Wherever the word "then" appears in the entries, copy the whole line.

+++ Exercise materials

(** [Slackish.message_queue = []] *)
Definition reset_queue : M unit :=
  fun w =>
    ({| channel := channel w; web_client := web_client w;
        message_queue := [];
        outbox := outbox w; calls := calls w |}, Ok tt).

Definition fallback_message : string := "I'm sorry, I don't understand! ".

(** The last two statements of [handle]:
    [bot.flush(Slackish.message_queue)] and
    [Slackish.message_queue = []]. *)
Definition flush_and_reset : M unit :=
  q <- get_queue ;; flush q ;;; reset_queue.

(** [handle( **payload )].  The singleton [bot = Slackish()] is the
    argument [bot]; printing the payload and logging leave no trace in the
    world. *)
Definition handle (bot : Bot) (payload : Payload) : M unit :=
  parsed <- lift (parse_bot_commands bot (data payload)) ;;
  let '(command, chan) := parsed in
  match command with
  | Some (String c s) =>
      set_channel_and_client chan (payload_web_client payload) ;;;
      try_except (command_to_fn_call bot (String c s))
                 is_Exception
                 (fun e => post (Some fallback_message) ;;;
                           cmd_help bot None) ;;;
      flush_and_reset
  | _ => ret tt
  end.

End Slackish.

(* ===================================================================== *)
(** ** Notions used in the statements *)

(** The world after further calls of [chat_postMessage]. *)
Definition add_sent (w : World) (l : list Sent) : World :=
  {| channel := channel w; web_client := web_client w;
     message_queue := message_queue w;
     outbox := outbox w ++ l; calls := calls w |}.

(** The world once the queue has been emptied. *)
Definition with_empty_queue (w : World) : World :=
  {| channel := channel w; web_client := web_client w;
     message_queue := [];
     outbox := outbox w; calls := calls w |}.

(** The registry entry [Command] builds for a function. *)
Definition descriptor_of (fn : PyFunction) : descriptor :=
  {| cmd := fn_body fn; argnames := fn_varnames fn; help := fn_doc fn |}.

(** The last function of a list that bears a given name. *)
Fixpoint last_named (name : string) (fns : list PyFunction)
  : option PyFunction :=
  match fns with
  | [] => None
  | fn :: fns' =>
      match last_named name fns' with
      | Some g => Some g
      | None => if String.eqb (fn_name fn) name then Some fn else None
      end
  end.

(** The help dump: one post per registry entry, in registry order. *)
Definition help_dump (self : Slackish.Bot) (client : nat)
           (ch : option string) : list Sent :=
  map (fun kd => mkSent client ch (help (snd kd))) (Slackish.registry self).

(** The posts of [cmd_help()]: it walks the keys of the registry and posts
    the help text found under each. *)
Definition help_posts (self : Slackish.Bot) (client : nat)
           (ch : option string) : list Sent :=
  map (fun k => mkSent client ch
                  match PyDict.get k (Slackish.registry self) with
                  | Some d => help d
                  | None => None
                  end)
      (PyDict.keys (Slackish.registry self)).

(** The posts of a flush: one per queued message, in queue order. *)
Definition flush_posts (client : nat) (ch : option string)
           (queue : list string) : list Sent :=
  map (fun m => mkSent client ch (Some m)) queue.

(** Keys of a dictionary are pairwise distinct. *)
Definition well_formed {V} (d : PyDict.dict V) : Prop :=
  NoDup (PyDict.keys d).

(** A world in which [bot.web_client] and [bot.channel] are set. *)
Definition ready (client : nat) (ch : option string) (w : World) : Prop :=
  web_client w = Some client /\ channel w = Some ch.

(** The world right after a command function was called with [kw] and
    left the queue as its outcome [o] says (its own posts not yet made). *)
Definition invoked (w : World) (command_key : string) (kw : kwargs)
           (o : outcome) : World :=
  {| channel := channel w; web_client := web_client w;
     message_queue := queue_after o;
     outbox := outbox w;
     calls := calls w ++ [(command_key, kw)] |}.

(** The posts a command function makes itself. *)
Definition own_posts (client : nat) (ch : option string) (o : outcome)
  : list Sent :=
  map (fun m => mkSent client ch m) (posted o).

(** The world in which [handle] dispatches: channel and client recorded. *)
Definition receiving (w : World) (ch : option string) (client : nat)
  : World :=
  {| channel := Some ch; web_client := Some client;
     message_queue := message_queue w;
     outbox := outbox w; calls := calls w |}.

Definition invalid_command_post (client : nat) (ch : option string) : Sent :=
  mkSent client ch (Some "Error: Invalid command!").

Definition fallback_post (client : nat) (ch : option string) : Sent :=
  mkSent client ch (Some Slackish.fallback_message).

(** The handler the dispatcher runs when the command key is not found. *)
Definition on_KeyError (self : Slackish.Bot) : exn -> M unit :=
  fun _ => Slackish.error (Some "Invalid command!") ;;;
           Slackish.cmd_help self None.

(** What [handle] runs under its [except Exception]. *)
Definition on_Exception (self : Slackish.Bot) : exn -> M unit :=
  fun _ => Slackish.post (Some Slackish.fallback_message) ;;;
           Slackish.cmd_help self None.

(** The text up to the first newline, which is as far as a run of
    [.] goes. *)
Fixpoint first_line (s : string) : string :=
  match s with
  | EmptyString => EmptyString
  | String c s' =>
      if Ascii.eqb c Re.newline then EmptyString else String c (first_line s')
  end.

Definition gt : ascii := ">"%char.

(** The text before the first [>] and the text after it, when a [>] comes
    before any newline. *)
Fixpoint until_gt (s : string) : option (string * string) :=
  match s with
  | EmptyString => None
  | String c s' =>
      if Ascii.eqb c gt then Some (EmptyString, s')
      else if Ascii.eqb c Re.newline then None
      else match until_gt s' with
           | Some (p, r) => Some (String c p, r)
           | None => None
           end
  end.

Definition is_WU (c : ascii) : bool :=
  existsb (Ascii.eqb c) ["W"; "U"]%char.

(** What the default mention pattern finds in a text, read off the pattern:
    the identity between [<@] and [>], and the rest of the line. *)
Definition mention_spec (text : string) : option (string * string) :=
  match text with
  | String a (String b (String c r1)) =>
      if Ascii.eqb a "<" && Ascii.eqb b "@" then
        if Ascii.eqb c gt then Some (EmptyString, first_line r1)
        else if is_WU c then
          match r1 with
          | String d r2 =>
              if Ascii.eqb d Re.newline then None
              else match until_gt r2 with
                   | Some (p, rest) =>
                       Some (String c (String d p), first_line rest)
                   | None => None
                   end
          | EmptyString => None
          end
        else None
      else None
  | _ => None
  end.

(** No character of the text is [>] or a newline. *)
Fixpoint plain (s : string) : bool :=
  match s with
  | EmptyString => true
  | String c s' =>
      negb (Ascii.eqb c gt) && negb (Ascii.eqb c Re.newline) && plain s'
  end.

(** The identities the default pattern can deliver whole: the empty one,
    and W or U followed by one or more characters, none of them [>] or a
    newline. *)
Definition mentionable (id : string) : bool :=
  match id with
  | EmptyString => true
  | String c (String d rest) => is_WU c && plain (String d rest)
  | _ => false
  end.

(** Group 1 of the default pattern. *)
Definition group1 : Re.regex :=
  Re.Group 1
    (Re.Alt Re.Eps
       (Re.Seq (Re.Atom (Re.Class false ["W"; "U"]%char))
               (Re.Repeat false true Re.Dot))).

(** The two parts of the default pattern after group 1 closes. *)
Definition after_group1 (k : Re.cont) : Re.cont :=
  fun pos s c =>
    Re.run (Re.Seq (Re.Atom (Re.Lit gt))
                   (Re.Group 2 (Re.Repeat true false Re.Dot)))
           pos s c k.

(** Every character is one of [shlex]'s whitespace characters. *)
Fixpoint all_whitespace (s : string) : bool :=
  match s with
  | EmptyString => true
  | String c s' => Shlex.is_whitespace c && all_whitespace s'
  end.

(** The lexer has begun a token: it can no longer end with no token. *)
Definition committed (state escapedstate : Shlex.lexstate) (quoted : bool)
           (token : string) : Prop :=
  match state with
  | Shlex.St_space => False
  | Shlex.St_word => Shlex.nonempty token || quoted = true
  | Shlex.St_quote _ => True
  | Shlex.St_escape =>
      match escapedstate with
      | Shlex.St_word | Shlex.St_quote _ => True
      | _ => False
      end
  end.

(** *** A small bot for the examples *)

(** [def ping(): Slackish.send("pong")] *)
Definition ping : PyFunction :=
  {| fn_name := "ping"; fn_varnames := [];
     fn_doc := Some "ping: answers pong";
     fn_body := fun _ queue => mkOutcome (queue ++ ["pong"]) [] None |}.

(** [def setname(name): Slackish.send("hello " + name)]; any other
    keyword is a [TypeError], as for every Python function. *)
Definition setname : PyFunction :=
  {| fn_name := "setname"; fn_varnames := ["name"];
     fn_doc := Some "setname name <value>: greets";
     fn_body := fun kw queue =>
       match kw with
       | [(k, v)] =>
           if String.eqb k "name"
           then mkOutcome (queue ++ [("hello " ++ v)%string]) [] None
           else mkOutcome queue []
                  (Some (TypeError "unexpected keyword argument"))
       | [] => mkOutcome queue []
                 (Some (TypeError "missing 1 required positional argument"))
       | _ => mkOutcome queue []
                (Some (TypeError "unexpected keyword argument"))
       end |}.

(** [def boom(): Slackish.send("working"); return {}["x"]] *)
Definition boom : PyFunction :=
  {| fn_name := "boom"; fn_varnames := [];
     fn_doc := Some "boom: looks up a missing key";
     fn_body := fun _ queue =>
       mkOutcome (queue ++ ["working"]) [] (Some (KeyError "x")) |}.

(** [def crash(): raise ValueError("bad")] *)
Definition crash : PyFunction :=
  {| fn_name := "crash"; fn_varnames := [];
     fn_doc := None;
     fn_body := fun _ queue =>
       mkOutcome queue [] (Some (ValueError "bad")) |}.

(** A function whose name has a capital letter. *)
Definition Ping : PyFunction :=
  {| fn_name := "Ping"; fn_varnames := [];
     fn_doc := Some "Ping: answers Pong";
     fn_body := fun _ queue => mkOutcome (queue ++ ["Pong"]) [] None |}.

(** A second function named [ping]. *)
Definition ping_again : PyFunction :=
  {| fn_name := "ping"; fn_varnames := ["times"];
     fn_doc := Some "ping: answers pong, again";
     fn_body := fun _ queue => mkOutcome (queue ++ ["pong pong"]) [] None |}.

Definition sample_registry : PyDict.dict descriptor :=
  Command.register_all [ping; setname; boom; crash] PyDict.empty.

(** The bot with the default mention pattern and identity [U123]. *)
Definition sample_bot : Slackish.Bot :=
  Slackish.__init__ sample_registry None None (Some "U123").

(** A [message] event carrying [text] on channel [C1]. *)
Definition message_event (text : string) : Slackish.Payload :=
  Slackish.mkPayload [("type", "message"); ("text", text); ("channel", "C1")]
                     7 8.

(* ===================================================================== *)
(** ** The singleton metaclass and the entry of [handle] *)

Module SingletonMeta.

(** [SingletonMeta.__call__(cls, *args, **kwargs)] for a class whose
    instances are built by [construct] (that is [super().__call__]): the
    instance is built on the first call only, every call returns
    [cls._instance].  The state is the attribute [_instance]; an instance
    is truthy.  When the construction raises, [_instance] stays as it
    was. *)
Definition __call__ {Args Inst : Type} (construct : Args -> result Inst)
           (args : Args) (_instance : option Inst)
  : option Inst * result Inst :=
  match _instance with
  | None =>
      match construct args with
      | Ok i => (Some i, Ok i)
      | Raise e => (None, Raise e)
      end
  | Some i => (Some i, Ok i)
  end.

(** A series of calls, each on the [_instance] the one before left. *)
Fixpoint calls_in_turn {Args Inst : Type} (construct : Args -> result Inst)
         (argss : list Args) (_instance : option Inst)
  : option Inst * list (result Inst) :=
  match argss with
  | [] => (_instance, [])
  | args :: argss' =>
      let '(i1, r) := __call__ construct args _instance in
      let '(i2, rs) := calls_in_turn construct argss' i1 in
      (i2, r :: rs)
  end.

++++++

§ Task answer
      | None => if String.eqb (fn_name fn) name then Some fn else None
      if Ascii.eqb c Re.newline then EmptyString else String c (first_line s')
      if Ascii.eqb c gt then Some (EmptyString, s')
      else if Ascii.eqb c Re.newline then None
      if Ascii.eqb a "<" && Ascii.eqb b "@" then
        if Ascii.eqb c gt then Some (EmptyString, first_line r1)
        else if is_WU c then
              if Ascii.eqb d Re.newline then None
           then mkOutcome (queue ++ [("hello " ++ v)%string]) [] None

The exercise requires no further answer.